One key to countering individual and organisational constraints to scaling up stigma-reduction efforts is to increase the depth and breadth of dialogue among key players. The social media space is well-suited to encouraging such dialogue, since it provides anonymity for those who need it and is readily accessible and available to a large global audience.  

Sonalini Mirchandani 1

Still, in order to engage effectively via social media, we first had to take a close look at what kind of messages we wanted to share and how to best convey them via various social media channels. Our initial step; therefore, was to spend time together with our steering and advisory committees thinking through our messages and how to best utilise various social media assets to share those messages in compelling new ways. From there we began implementing a campaign comprised of:

  • Daily engagement via the SAN Facebook page and Twitter handle: We began more actively and routinely posting a variety of information, resources, events, videos and infographics on Facebook and Twitter. 
  • Campaigns to connect with, celebrate and inspire the community: For example, we initiated a weekly interactive quiz on Facebook –#MythbusterMonday – designed to engage various audiences, educate the public in a dynamic way and make people question their own conceptions / misconceptions about HIV. We also started using the hash tag #StigmaWarriors on Twitter as a way to celebrate and extend the reach of the great work being done by individuals across the globe to combat HIV-related stigma and discrimination, and to inspire others. 
  • Strategic outreach and partnerships: We began engaging with organisations that already had large followings on Twitter and Facebook and a shared interest in reducing HIV-related stigma and discrimination, and we formed strategic partnerships with individual activists and bloggers.
  • Weekly blog posts: We increased our blog posts to at least two per month and expanded our cadre of authors to include SAN members, guest bloggers, steering committee members and members of the general public.
Anne Stangl 1
  • Quarterly e-newsletter: We initiated an e-newsletter that highlights key timely topics and ties them back to the work we’ve been engaged in over the previous quarter. The newsletters serve as a way to provide the HIV community and broader public with links to key advocacy topics, emerging best practices, new research findings and useful stigma-reduction tools on the SAN website.
  • Ongoing monitoring and evaluation: Part of our goal with this initiative was to increase our flexibility in producing content and presenting it in compelling ways based on public reaction and usage of our social tools.

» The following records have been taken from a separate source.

(** * Publish/subscribe handlers: a shallow embedding and its properties

    The development follows the two Lambda entry points of the repository:

    - [src/publisher/lambda_function.py] and [src/publisher/config.py]
      (module [Publisher]);
    - [src/subscriber/lambda_function.py] and [src/subscriber/config.py]
      (module [Subscriber]).

    Python values are the JSON-shaped values the handlers receive
    (module [Py]).  Exceptions are values of type [exn]; code that can raise
    returns a [result]; code that also reads the clock, draws identifiers or
    talks to an external service threads a [world] through a small state and
    exception monad.  The Python standard library ([json.loads],
    [json.dumps], [str], [uuid.uuid4], [datetime.utcnow]) and the AWS clients
    are not part of the repository: the publisher takes them as Section
    variables, the subscriber as the fields of a [runtime]. *)

From Stdlib Require Import ZArith List String Ascii Bool Lia DecimalString.
Import ListNotations.

Local Open Scope string_scope.
Local Open Scope Z_scope.

Set Warnings "-register-all".

(* ================================================================== *)
(** * Python values, exceptions and the built-ins the handlers use *)
(* ================================================================== *)

Module Py.

(** A value of type [Any] as the handlers meet it: what [json.loads]
    produces.  A [str] is the sequence of its code points (code points below
    256 are carried); a [float] is kept as mantissa and binary exponent; a
    [dict] keeps its items in insertion order. *)
Inductive value : Type :=
| VNone
| VBool (b : bool)
| VInt (n : Z)
| VFloat (m e : Z)
| VStr (s : string)
| VList (xs : list value)
| VDict (items : list (string * value)).

(** [type(v).__name__] *)
Definition type_name (v : value) : string :=
  match v with
  | VNone => "NoneType"
  | VBool _ => "bool"
  | VInt _ => "int"
  | VFloat _ _ => "float"
  | VStr _ => "str"
  | VList _ => "list"
  | VDict _ => "dict"
  end.

(** Exceptions (subclasses of [Exception]).  The first three are the
    repository's own classes; [ClientError] and [BotoCoreError] are
    botocore's; [OtherException] is any other class, by name. *)
Inductive exn : Type :=
| ValidationError (msg : string)
| SNSPublishError (msg : string)
| MessageProcessingError (msg : string)
| JSONDecodeError (msg : string)
| ValueError (msg : string)
| TypeError (msg : string)
| AttributeError (msg : string)
| KeyError (key : string)
| ClientError (msg : string)
| BotoCoreError (msg : string)
| OtherException (name msg : string).

(** [str(e)] *)
Definition str_exn (e : exn) : string :=
  match e with
  | ValidationError m | SNSPublishError m | MessageProcessingError m
  | JSONDecodeError m | ValueError m | TypeError m | AttributeError m
  | ClientError m | BotoCoreError m | OtherException _ m => m
  | KeyError k => "'" ++ k ++ "'"
  end.

Definition is_MessageProcessingError (e : exn) : bool :=
  match e with MessageProcessingError _ => true | _ => false end.

Definition is_ValidationError (e : exn) : bool :=
  match e with ValidationError _ => true | _ => false end.

Definition is_SNSPublishError (e : exn) : bool :=
  match e with SNSPublishError _ => true | _ => false end.

Definition is_JSONDecodeError (e : exn) : bool :=
  match e with JSONDecodeError _ => true | _ => false end.

(** A computation that returns or raises. *)
Inductive result (A : Type) : Type :=
| Ok (a : A)
| Raise (e : exn).
Arguments Ok {A} a.
Arguments Raise {A} e.

Definition rbind {A B} (r : result A) (k : A -> result B) : result B :=
  match r with
  | Ok a => k a
  | Raise e => Raise e
  end.

Definition raises {A} (r : result A) (p : exn -> bool) : bool :=
  match r with
  | Ok _ => false
  | Raise e => p e
  end.

(** ** Truth value, [isinstance], dictionaries *)

(** [bool(v)]: [None], [False], zero, and the empty string, list and dict
    are false. *)
Definition truthy (v : value) : bool :=
  match v with
  | VNone => false
  | VBool b => b
  | VInt n => negb (n =? 0)
  | VFloat m _ => negb (m =? 0)
  | VStr s => negb (String.eqb s "")
  | VList xs => match xs with [] => false | _ => true end
  | VDict items => match items with [] => false | _ => true end
  end.

Definition isinstance_dict (v : value) : bool :=
  match v with VDict _ => true | _ => false end.

Definition isinstance_str (v : value) : bool :=
  match v with VStr _ => true | _ => false end.

Fixpoint lookup (k : string) (items : list (string * value)) : option value :=
  match items with
  | [] => None
  | (k', v) :: rest => if String.eqb k k' then Some v else lookup k rest
  end.

Definition has_key (k : string) (items : list (string * value)) : bool :=
  match lookup k items with Some _ => true | None => false end.

Fixpoint is_substring (k s : string) : bool :=
  String.prefix k s ||
  match s with
  | EmptyString => false
  | String _ s' => is_substring k s'
  end.

Definition no_attribute (v : value) (attr : string) : exn :=
  AttributeError ("'" ++ type_name v ++ "' object has no attribute '" ++ attr ++ "'").

(** [k in v] for a string literal [k]: key membership on a dict, element
    membership on a list, substring on a str, [TypeError] elsewhere. *)
Definition py_contains (k : string) (v : value) : result bool :=
  match v with
  | VDict items => Ok (has_key k items)
  | VList xs =>
      Ok (existsb (fun x => match x with VStr s => String.eqb s k | _ => false end) xs)
  | VStr s => Ok (is_substring k s)
  | _ => Raise (TypeError ("argument of type '" ++ type_name v ++ "' is not iterable"))
  end.

(** [v[k]] for a string literal [k]. *)
Definition py_getitem (v : value) (k : string) : result value :=
  match v with
  | VDict items =>
      match lookup k items with
      | Some x => Ok x
      | None => Raise (KeyError k)
      end
  | VList _ => Raise (TypeError "list indices must be integers or slices, not str")
  | VStr _ => Raise (TypeError "string indices must be integers")
  | _ => Raise (TypeError ("'" ++ type_name v ++ "' object is not subscriptable"))
  end.

(** [v.get(k, default)]: only a dict has [get]. *)
Definition py_get (v : value) (k : string) (default : value) : result value :=
  match v with
  | VDict items =>
      match lookup k items with
      | Some x => Ok x
      | None => Ok default
      end
  | _ => Raise (no_attribute v "get")
  end.

(** [len(v)] *)
Definition py_len (v : value) : result Z :=
  match v with
  | VStr s => Ok (Z.of_nat (String.length s))
  | VList xs => Ok (Z.of_nat (List.length xs))
  | VDict items => Ok (Z.of_nat (List.length items))
  | _ => Raise (TypeError ("object of type '" ++ type_name v ++ "' has no len()"))
  end.

Fixpoint chars (s : string) : list value :=
  match s with
  | EmptyString => []
  | String a s' => VStr (String a EmptyString) :: chars s'
  end.

(** The items a [for] loop over [v] visits. *)
Definition py_iter (v : value) : result (list value) :=
  match v with
  | VList xs => Ok xs
  | VStr s => Ok (chars s)
  | VDict items => Ok (map (fun kv => VStr (fst kv)) items)
  | _ => Raise (TypeError ("'" ++ type_name v ++ "' object is not iterable"))
  end.

(** ** Strings *)

(** [str.isspace] on one code point below 256: TAB..CR, FS..US, SPACE,
    NEL and NBSP. *)
Definition is_space (a : ascii) : bool :=
  let n := nat_of_ascii a in
  (((9 <=? n) && (n <=? 13)) || ((28 <=? n) && (n <=? 32)) ||
   (n =? 133) || (n =? 160))%nat.

Fixpoint lstrip (s : string) : string :=
  match s with
  | EmptyString => EmptyString
  | String a s' => if is_space a then lstrip s' else s
  end.

Definition rev_string (s : string) : string :=
  string_of_list_ascii (rev (list_ascii_of_string s)).

(** [s.strip()] *)
Definition strip (s : string) : string :=
  rev_string (lstrip (rev_string (lstrip s))).

(** [s.split()]: the maximal runs of non-whitespace, in order.  [cur] is
    the run being read, reversed. *)
Fixpoint split_from (s : string) (cur : list ascii) : list string :=
  match s with
  | EmptyString =>
      match cur with
      | [] => []
      | _ => [string_of_list_ascii (rev cur)]
      end
  | String a s' =>
      if is_space a then
        match cur with
        | [] => split_from s' []
        | _ => string_of_list_ascii (rev cur) :: split_from s' []
        end
      else split_from s' (a :: cur)
  end.

Definition split (s : string) : list string := split_from s [].

(** [v[:100]]: a str or list can be sliced; a dict rejects the slice as a
    key; nothing else is subscriptable. *)
Definition py_slice_100 (v : value) : result value :=
  match v with
  | VStr s => Ok (VStr (String.substring 0 100 s))
  | VList xs => Ok (VList (firstn 100 xs))
  | VDict _ => Raise (TypeError "unhashable type: 'slice'")
  | _ => Raise (TypeError ("'" ++ type_name v ++ "' object is not subscriptable"))
  end.

(** [v.split()] *)
Definition py_split (v : value) : result (list string) :=
  match v with
  | VStr s => Ok (split s)
  | _ => Raise (no_attribute v "split")
  end.

(** Decimal text of an integer, as an f-string prints it. *)
Definition str_int (n : Z) : string := NilZero.string_of_int (Z.to_int n).

(** ** [int(s)] on a str: surrounding whitespace, an optional sign, decimal
    digits with single underscores between digits. *)
Definition digit_of (a : ascii) : option Z :=
  let n := nat_of_ascii a in
  if ((48 <=? n) && (n <=? 57))%nat then Some (Z.of_nat (n - 48)) else None.

Fixpoint digits_value (s : string) (after_digit : bool) (acc : Z) : option Z :=
  match s with
  | EmptyString => if after_digit then Some acc else None
  | String a s' =>
      match digit_of a with
      | Some d => digits_value s' true (10 * acc + d)
      | None =>
          if Ascii.eqb a "_" && after_digit then digits_value s' false acc
          else None
      end
  end.

Definition py_int (s : string) : result Z :=
  let bad := Raise (ValueError ("invalid literal for int() with base 10: '" ++ s ++ "'")) in
  match strip s with
  | String "-" ds =>
      match digits_value ds false 0 with Some n => Ok (- n) | None => bad end
  | String "+" ds =>
      match digits_value ds false 0 with Some n => Ok n | None => bad end
  | ds =>
      match digits_value ds false 0 with Some n => Ok n | None => bad end
  end.

(** [os.environ]: the process environment, and [os.environ.get(k, d)]. *)
Definition environment : Type := string -> option string.

Definition environ_get (environ : environment) (k default : string) : string :=
  match environ k with
  | Some v => v
  | None => default
  end.

End Py.

Import Py.

Notation "x <- c ;; k" := (rbind c (fun x => k))
  (at level 61, c at next level, right associativity).

(** [json.loads] and [json.dumps] belong to the Python standard library.
    [json_loads s] is the decoded value, or the text of the
    [JSONDecodeError]; [json_dumps v] is the serialised text. *)
Definition json_decoder : Type := string -> string + value.
Definition json_encoder : Type := value -> string.

(** [json.loads(v)]: only text is decoded. *)
Definition loads (json_loads : json_decoder) (v : value) : result value :=
  match v with
  | VStr s =>
      match json_loads s with
      | inr x => Ok x
      | inl m => Raise (JSONDecodeError m)
      end
  | _ => Raise (TypeError ("the JSON object must be str, bytes or bytearray, not "
                           ++ type_name v))
  end.

(** [len(s.encode('utf-8'))]: one byte below U+0080, two bytes from there
    up to U+00FF. *)
Fixpoint utf8_len (s : string) : Z :=
  match s with
  | EmptyString => 0
  | String a s' => (if (nat_of_ascii a <? 128)%nat then 1 else 2) + utf8_len s'
  end.

(** [len(json.dumps(v).encode('utf-8'))] *)
Definition serialized_size (json_dumps : json_encoder) (v : value) : Z :=
  utf8_len (json_dumps v).

(* ================================================================== *)
(** * The publisher: [src/publisher] *)
(* ================================================================== *)

Module Publisher.

(** ** [config.py] *)
Module Config.

Record t : Type := {
  MAX_MESSAGE_SIZE : Z;
  MAX_RETRIES : Z;
  TIMEOUT_SECONDS : Z;
  ENVIRONMENT : string;
  AWS_REGION : string;
  SNS_TOPIC_ARN : option string;
  LOG_LEVEL : string;
  METRICS_NAMESPACE : string
}.
(** Each connected node has the entry made from the one template. *)
Lemma Demo_sigs_entries :
  Forall (fun url => Demo.sigs !! url = Some (Demo.entry url)) (connectedNodes Demo.client).
Proof.
  apply Forall_cons. split; [vm_compute; reflexivity|].
  apply Forall_cons. split; [vm_compute; reflexivity|].
  apply Forall_cons. split; [vm_compute; reflexivity|].
  apply Forall_nil_2.
Qed.

(** C10. For every successful call to [getSessionSigs] there are one session
    key (the caller's, or the one of the key store), one list of
    capabilities, one time of issue and one expiration such that every entry
    of the returned map is the signature, under the session secret key, of
    the serialisation of a template with those fields and with [nodeAddress]
    equal to the key of the entry; and the address of every entry is the
    public key of the session key. *)
Theorem getSessionSigs_templates_agree `{Externals} (this : LitNodeClientNodeJs)
    (params : GetSessionSigsProps) (w w' : World) (sigs : gmap string AuthSig) :
  getSessionSigs this params w = (Ok sigs, w') ->
  exists sessionKey w1 capabilities issuedAt expiration,
    sessionKey_source params w = (Ok sessionKey, w1)
    /\ forall url s, sigs !! url = Some s ->
        exists toSign,
          signedMessage s = JSON_stringify toSign
          /\ sig s = nacl_sign_detached (signedMessage s) (secretKey sessionKey)
          /\ address s = publicKey sessionKey
          /\ obj_keys toSign = template_keys
          /\ obj_get "sessionKey" toSign = Some (JStr (publicKey sessionKey))
          /\ obj_get "resourceAbilityRequests" toSign
             = Some (JArr (map LitResourceAbilityRequest_toJSON
                             (p_resourceAbilityRequests params)))
          /\ obj_get "capabilities" toSign = Some (JArr (map AuthSig_toJSON capabilities))
          /\ obj_get "issuedAt" toSign = Some (JStr issuedAt)
          /\ obj_get "expiration" toSign = Some (JStr expiration)
          /\ obj_get "nodeAddress" toSign = Some (JStr url).
Proof.
  intros Hrun.
  apply getSessionSigs_Ok in Hrun
    as (sessionKey & w1 & expiration & authSig & issuedAt & Hkey & Hexp & ->).
  eexists sessionKey, w1, _, (toISOString issuedAt), expiration.
  split; [exact Hkey|].
  intros url s Hs. rewrite sign_for_node_lookup in Hs.
  destruct (decide (url ∈ connectedNodes this)); [|by rewrite lookup_empty in Hs].
  injection Hs as <-.
  eexists. split; [reflexivity|]. repeat (split; [reflexivity|]). reflexivity.
Qed.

As such, ongoing monitoring and evaluation is central to the project itself, since it enables us to effectively evolve and adapt as we move forward.

Key Facts

Project:

Social media scale-up as a means to facilitate and strengthen coordinated global HIV stigma and discrimination reduction efforts

Run by:

The Stigma Action Network

Region:

Global

Population:

Various HIV-stakeholders and the general public

Challenges:

Reaching and inspiring action among diverse HIV-stakeholders across the globe, as well as engaging the general public; Reshaping and re-crafting sometimes complex messages to inspire dialogue via social media; Bridging the gap between users of the SAN website and users of SAN social media channels; Measuring the success of our social media efforts, both quantitatively and qualitatively.

Activities:

Using social media to strategically reach out to other HIV groups and activists, as well as the general public; Creating and sharing existing images, infographics, memes, videos, articles, podcasts, and blog posts that enable interaction with diverse groups of people; On-going monitoring and evaluation to inform the selection of stigma-related content and how to most effectively present that content via various social media channels.